In the roar of the surf on the shore, and the wailing cry of the night wind, there was no voice to tell what had happened in the lonely gloom of the rainy night. No, surely, or the faithful servant, who entered the cottage dripping, after her constitutional, would have fled wildly to the scene of the tragedy, instead of standing there in the kitchen, talking to Betsy Ann, as she placed her wet umbrella in a corner to drip.

"I went up to Miss Jo's," said Midge, shaking herself, and giving Betsy Ann an impromptu shower-bath, "and she made me stay for tea, and fetch this umberel home. How's the Missis—asleep?"

"Yes," said Betsy Ann, looking nervous and scared, for she was mortally afraid of the dwarf; "but you didn't—I mean to say, was not Miss Natty to Blake's?"

"Miss—What!" screamed Midge; "how should Miss Natty get there, stupid! Isn't she in her own room?"

"No, she ain't," said Betsy Ann, looking still more scared; "and I don't know where she is, neither! She came down stairs just afore dark, with her things on, and went out in all the rain. She wouldn't tell me where she was going, and she wouldn't stay in for me; and you needn't look so mad about it, for I couldn't help it! There!"
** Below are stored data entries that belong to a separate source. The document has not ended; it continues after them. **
(* ===== verification/Privacy.v ===== *)
(** * Encrypted projects

    The part of [src/src/privacy/ProjectPrivacy.cpp] that stands between the card store and
    the files: encrypting and decrypting the text of a file, and the check that what is
    staged is encrypted. The keys and the cipher (libsodium, in [CryptoService.cpp]) are the
    class [Privacy]. *)

From stdpp Require Import base list strings numbers gmap.
From S2P Require Import Prelude Model Text CardFrontMatter Disk.
Import Disk CardFrontMatter.

(** [encrypt_project_blob] draws a fresh nonce for every call: here the number of the
    call. The other arguments are the project, the key's id and the text. *)
Class Privacy := {
  encrypt_project_blob : nat -> string -> string -> string -> result string;
  decrypt_project_blob : string -> string -> string -> result string
}.

Module ProjectPrivacy.

Definition blob_header : string := "HolderPriv1" +:+ lf.

(** What is encrypted is decrypted with the same key, and says that it is encrypted. *)
Class PrivacyLaws (V : Privacy) : Prop := {
  decrypt_encrypted : forall n project key plain blob,
    encrypt_project_blob n project key plain = Ok blob ->
    decrypt_project_blob project key blob = Ok plain;
  encrypted_header : forall n project key plain blob,
    encrypt_project_blob n project key plain = Ok blob -> String.prefix blob_header blob = true
}.

Definition encrypted (project : Project) : bool := String.eqb (privacy_mode project) "encrypted_git".

Definition require_project_key_id (project : Project) : result string :=
  match project_key_id project with
  | Some key => if String.eqb key "" then Err (Runtime "encrypted project missing project_key_id")
                else Ok key
  | None => Err (Runtime "encrypted project missing project_key_id")
  end.

Section Blobs.
Context {L : LibGit2} {V : Privacy}.

(** [project.privacy_mode == "encrypted_git" ? encrypt_project_blob(...) : plain]; loading
    the key can fail. *)
Definition encode_card_blob (project : Project) (plain : string) : IO string :=
  if encrypted project then
    let* key := lift (require_project_key_id project) in
    attempt "privacy_crypto_failed" (fun w =>
      (encrypt_project_blob (tick w) (project_id project) key plain, w))
  else mret plain.

Definition decode_card_blob (project : Project) (blob : string) : IO string :=
  if encrypted project then
    let* key := lift (require_project_key_id project) in
    attempt "privacy_crypto_failed" (lift (decrypt_project_blob (project_id project) key blob))
  else mret blob.

(** [assert_encryption_index_paths_safe] *)
Definition checked_path (path : string) : bool :=
  String.prefix "cards/" path || String.prefix "resources/" path || String.prefix "locations/" path.
Definition unsafe_path (g : Git) (i : Index) (path : string) : bool :=
  checked_path path &&
  match entries i !! path with
  | None => false
  | Some e => match blobs g !! entry_id e with
              | None => true
              | Some content => negb (String.prefix blob_header content)
              end
  end.
Definition assert_encryption_index_paths_safe (paths : list string) : IO unit :=
  query (fun _ => Ok tt) ;;;
  let* i := index_load in
  let* unsafe := query (fun g => Ok (existsb (unsafe_path g i) paths)) in
  when unsafe (throw (Runtime "Privacy safety check failed: staged blobs are plaintext.")).

Definition assert_project_staged_blobs_safe (project : Project) (paths : list string) : IO unit :=
  if encrypted project then assert_encryption_index_paths_safe paths else mret tt.

End Blobs.

(** Every cipher text starts with the header: an instance that only hides the text. *)
#[export] Instance reference_privacy : Privacy := {|
  encrypt_project_blob n project key plain := Ok (blob_header +:+ plain);
  decrypt_project_blob project key blob :=
    match drop_prefix blob_header blob with
    | Some plain => Ok plain
    | None => Err (Runtime "privacy_crypto_failed")
    end
|}.

#[export] Instance reference_privacy_laws : PrivacyLaws reference_privacy.
Proof.
  split; intros n project key plain blob [= <-].
  - cbn [decrypt_project_blob reference_privacy]. by rewrite CardFrontMatterFacts.drop_prefix_app.
  - vm_compute. by destruct plain.
Qed.

End ProjectPrivacy.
Midge's florid face turned ashen gray with terror; a vague, nameless, dreadful fear, that brought cold beads of sweat out on her brow. Betsy Ann had no need to back in alarm; it was not anger that blanched the homely face, and her ears were in no danger of being boxed.

"Which way did she take?" she asked, her very voice husky with that creeping fear.

"She went straight along," Betsy Ann replied, "as if a going to the shore."

It was the answer Midge had expected, but the hands fastening her shawl shook so, as she heard it, that she could hardly finish that operation.

"Go to Mr. Blake!" she said; "run for your life, and tell Mr. Val to hurry to the beach, and fetch a lantern. Tell him I am afraid something dreadful has happened."